Elsewhere in southern Italy, the anticyclone was forecast to send the mercury rising to 39-42 degrees before sweeping northwards, with weekend temperatures of up to 40 degrees in the central regions of Tuscany and Lazio, which includes Rome.
As the capital warmed up on Wednesday, tourists sought out shade and water.
"I kinda like it, it's the goal of summer to be hot and sweat and just enjoy it!" said Nora Vert, a 20-year-old from France.
The heat has raised fears for the fires that have blighted Sicily and the region of Calabria all summer, many caused by arson but fuelled by warm winds and dry soil and plants.
Firefighters said earlier Wednesday they had recorded 300 interventions in the past 12 hours, while a 77-year-old man died from burns received while trying to shelter his herd in the countryside near Reggio Calabria.
Elsewhere in Calabria, fires threatened the Aspromonte mountain range, designated as a UNESCO area of international geological significance.
The deputy head of environmental NGO WWF Italy, Dante Caserta, called for more resources, such as air support, to quell the flames "or it will be too late, and we will lose forever a priceless heritage".
The Madonie mountain range, near the Sicilian capital Palermo, has also for several days been besieged by flames that have destroyed crops, animals, homes and industrial buildings.
Sicily's governor, Nello Musumeci, called for a state of emergency to be declared for the mountains, while Agriculture Minister Stefano Patuanelli visited Wednesday to meet local mayors around Palermo.
"The fires are an emergency that need immediate responses, first and foremost with the relief that must be given to those who have lost everything," Patuanelli said.

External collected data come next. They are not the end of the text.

(* ===== verification/Script.v ===== *)
(** * Scripts of operations, against an abstract machine.

    A client of a structure is a list of operations run one after the other;
    an implementation refines an abstract machine when every script answers
    what the machine answers.  The theorems of the components instantiate
    [script_refines] with their operations. *)
From S2P Require Import Prelude Machine SepLogic.
#[local] Open Scope prog_scope.

(** ** Scripts *)

Section scripts.
Context {Op Out C : Set} {S : Type}.
Context (exec : Op -> C -> prog (Out * C)) (aexec : Op -> S -> Out * S).

(** The operations in order; [C] is what the client keeps between two of them. *)
Fixpoint script (ops : list Op) (c : C) : prog (list Out * C) :=
  match ops with
  | [] => Ret ([], c)
  | op :: ops =>
      let! (out, c) := exec op c in
      let! (outs, c) := script ops c in
      Ret (out :: outs, c)
  end.

Fixpoint ascript (ops : list Op) (s : S) : list Out * S :=
  match ops with
  | [] => ([], s)
  | op :: ops =>
      let '(out, s) := aexec op s in
      let '(outs, s) := ascript ops s in
      (out :: outs, s)
  end.

(** The room the operations may take. *)
Definition script_cost (cost : Op -> nat) (ops : list Op) : nat := sum_list (cost <$> ops).
End scripts.

(** Operations that allocate nothing need no room. *)
Lemma free_script {Op : Set} (ops : list Op) : ⊢ credits (script_cost (fun _ => 0%nat) ops).
Proof.
  replace (script_cost _ ops) with 0%nat; [apply HEntails; by intros r ->|].
  by induction ops as [|op ops IH].
Qed.

Section refinement.
Context {AL : Allocator} {AO : AllocatorOk}.
Context {Op Out C : Set} {S : Type}.
Context (exec : Op -> C -> prog (Out * C)) (aexec : Op -> S -> Out * S).
Context (cost : Op -> nat) (I : S -> C -> hProp).

(** The operations keep the representation [I] in step with the machine. *)
Class Simulates : Prop := simulates op s c :
  {{{ I s c ∗ credits (cost op) }}} exec op c
  {{{ r, ⟨r.1 = (aexec op s).1⟩ ∗ I (aexec op s).2 r.2 }}}.

Lemma script_refines `{!Simulates} ops s c :
  {{{ I s c ∗ credits (script_cost cost ops) }}} script exec ops c
  {{{ r, ⟨r.1 = (ascript aexec ops s).1⟩ ∗ I (ascript aexec ops s).2 r.2 }}}.
Proof.
  revert s c. induction ops as [|op ops IH]; iIntros (s c Φ) "[HI Hc] HΦ"; cbn [script ascript].
  - iApply (wp_credits 0). iFrame "Hc". iApply wp_ret. iApply "HΦ". by iFrame.
  - iDestruct (credits_add with "Hc") as "[Hc1 Hc]".
    wp_call. iApply (simulates with "[$HI $Hc1]"). iIntros ([out c1]) "[%Ho HI]".
    destruct (aexec op s) as [aout s1]. simpl in Ho. subst out. cbn [fst snd].
    wp_call. iApply (IH with "[$HI $Hc]"). iIntros ([outs c2]) "[%Hos HI]".
    destruct (ascript aexec ops s1) as [aouts s2]. simpl in Hos. subst outs. cbn [fst snd].
    iApply wp_ret. iApply "HΦ". by iFrame.
Qed.
End refinement.

(** ** From specifications to runs *)

Section runs.
Context {AL : Allocator}.

(** A program that owns only room and ends owning nothing leaves any memory as
    it found it. *)
Lemma run_closed {A : Set} (p : prog A) (n : nat) (φ : A -> Prop) h :
  (credits n ⊢ wp p (fun a => ⟨φ a⟩)) -> (n <= alloc_room h)%nat ->
  exists k a, run k p h = Done a h /\ φ a.
Proof.
  intros [Hp] Hn.
  destruct (Hp (∅, n) eq_refl (h, 0%nat) h) as (k & a & r & h' & Hr & (Hd & Eh & _) & HQ).
  { split; [apply map_disjoint_empty_l|]. simpl. rw left_id_L. split; [done|lia]. }
  exists k, a. destruct HQ as [Hemp Hφ]. change (r = rnil) in Hemp. subst r.
  rw radd_nil_l /= in Eh. by subst h'.
Qed.

Lemma run_closed_eq {A : Set} (p : prog A) (n : nat) (a : A) h :
  ({{{ credits n }}} p {{{ r, ⟨r = a⟩ }}}) -> (n <= alloc_room h)%nat ->
  exists k, run k p h = Done a h.
Proof.
  intros Hp Hn. destruct (run_closed p n (fun r => r = a) h) as (k & r & Hr & ->); [|done|by exists k].
  iIntros "Hc". iApply (Hp with "Hc"). by iIntros (r) "$".
Qed.

(** The memory of a program that owns nothing at first is apart from the rest. *)
Lemma run_framed {A : Set} (p : prog A) (P : hProp) (Q : A -> hProp) h r :
  (P ⊢ wp p Q) -> holds P r -> owned r (h, 0%nat) (r.1 ∪ h) ->
  exists k a r', run k p (r.1 ∪ h) = Done a (r'.1 ∪ h) /\ owned r' (h, 0%nat) (r'.1 ∪ h) /\ holds (Q a) r'.
Proof.
  intros [Hp] HP Ho. destruct (Hp r HP _ _ Ho) as (k & a & r' & h' & Hr & Ho' & HQ).
  exists k, a, r'. destruct Ho' as (Hd & Eh & Hc). simpl in Eh. subst h'. done.
Qed.

(** The memory that a program makes from room. *)
Lemma run_credits {A : Set} (p : prog A) n (Q : A -> hProp) h : ({{{ credits n }}} p {{{ r, Q r }}}) -> (n <= alloc_room h)%nat ->
  exists k a r, run k p h = Done a (r.1 ∪ h) /\ r.1 ##ₘ h /\ holds (Q a) r.
Proof.
  intros Hp Hn. destruct (run_framed p (credits n) Q h (∅, n)) as (k & a & r & Hr & Ho & HQ).
  - iIntros "Hc". iApply (Hp with "Hc"). by iIntros (r) "$".
  - done.
  - split; [apply map_disjoint_empty_l|]. split; [done|]. simpl. rw left_id_L. lia.
  - exists k, a, r. rw left_id_L in Hr. split_and!; [done|by destruct Ho as [Hd _]|done].
Qed.

(** A program that only reads. *)
Lemma run_exactly {A : Set} (p : prog A) (φ : A -> Prop) h :
  (exactly h ⊢ wp p (fun a => ⟨φ a⟩ ∗ exactly h)) -> exists k a, run k p h = Done a h /\ φ a.
Proof.
  intros [Hp]. destruct (wp_run p (fun a => ⟨φ a⟩ ∗ exactly h)%I h 0) as (k & a & h' & c' & Hr & HQ).
  - by apply Hp.
  - lia.
  - exists k, a. destruct HQ as (r1 & r2 & E & _ & [Hemp Hφ] & Hh).
    change (r1 = rnil) in Hemp. change (r2 = (h, 0%nat)) in Hh. subst r1 r2.
    rw radd_nil_l in E. by simplify_eq.
Qed.
End runs.

(** ** Allocators without promises

    The room an allocator promises is not part of what it does. *)
Definition unpromised (AL : Allocator) : Allocator :=
  {| alloc_base := @alloc_base AL; alloc_junk := @alloc_junk AL; alloc_room := fun _ => 0%nat |}.

Lemma run_unpromised (AL : Allocator) {A : Set} k (p : prog A) h :
  @run (unpromised AL) A k p h = @run AL A k p h.
Proof.
  revert p h. induction k as [|k IH]; intros p h; [by destruct p|]. cbn [run].
  change (@step (unpromised AL) A p h) with (@step AL A p h).
  destruct p; [done|done|..]; (destruct (step _ _) as [[??]|]; [apply IH|done]).
Qed.

Lemma unpromised_ok (AL : Allocator) : @AllocatorOk AL -> @AllocatorOk (unpromised AL).
Proof.
  intros AO. split; try done; [apply AO|apply AO|].
  unfold malloc_cost. simpl. intros h n Hn. lia.
Qed.

#[export] Instance unpromised_no_room (AL : Allocator) : @NoRoom (unpromised AL).
Proof. done. Qed.

(** ** Clients

    A local variable of the client whose address is passed to the library. *)
Definition with_variable {A : Set} (body : Z -> prog A) : prog A :=
  let! a := malloc 8 in
  let! r := body a in
  free a;;
  Ret r.

Definition variable_cost : nat := malloc_cost 8.

Lemma with_variable_spec {AL : Allocator} {AO : AllocatorOk} {A : Set} (body : Z -> prog A) P Q :
  (forall a : Z, (0 < a)%Z -> {{{ cell a ∗ P }}} body a {{{ r, cell a ∗ Q r }}}) ->
  {{{ credits variable_cost ∗ P }}} with_variable body {{{ r, Q r }}}.
Proof.
  iIntros (Hbody Φ) "[Hc HP] HΦ". unfold with_variable.
  iApply wp_malloc. iFrame "Hc". iIntros (a vs (Ha & _ & _ & Hlen)) "Hb Hw".
  destruct vs as [|v [|]]; try done. iDestruct "Hw" as "[Hw _]".
  wp_call. iApply (Hbody a with "[$HP Hw]"); [done|by iExists v|].
  iIntros (r) "[(%w & Hw) HQ]". iApply (wp_free a 8 [w]); [lia|done|].
  iFrame "Hb". iSplitL "Hw"; [by iFrame|]. iApply wp_ret. by iApply "HΦ".
Qed.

Blazes have also devastated Sardinia, with 13 fires recorded during the day on Tuesday. Over 20,000 hectares (50,000 acres) burned last month in the west of the island during the worst fires seen in decades.
Southern Europe has experienced intense heatwaves and wildfires this summer as experts warn climate change increases the intensity and frequency of such extreme weather events.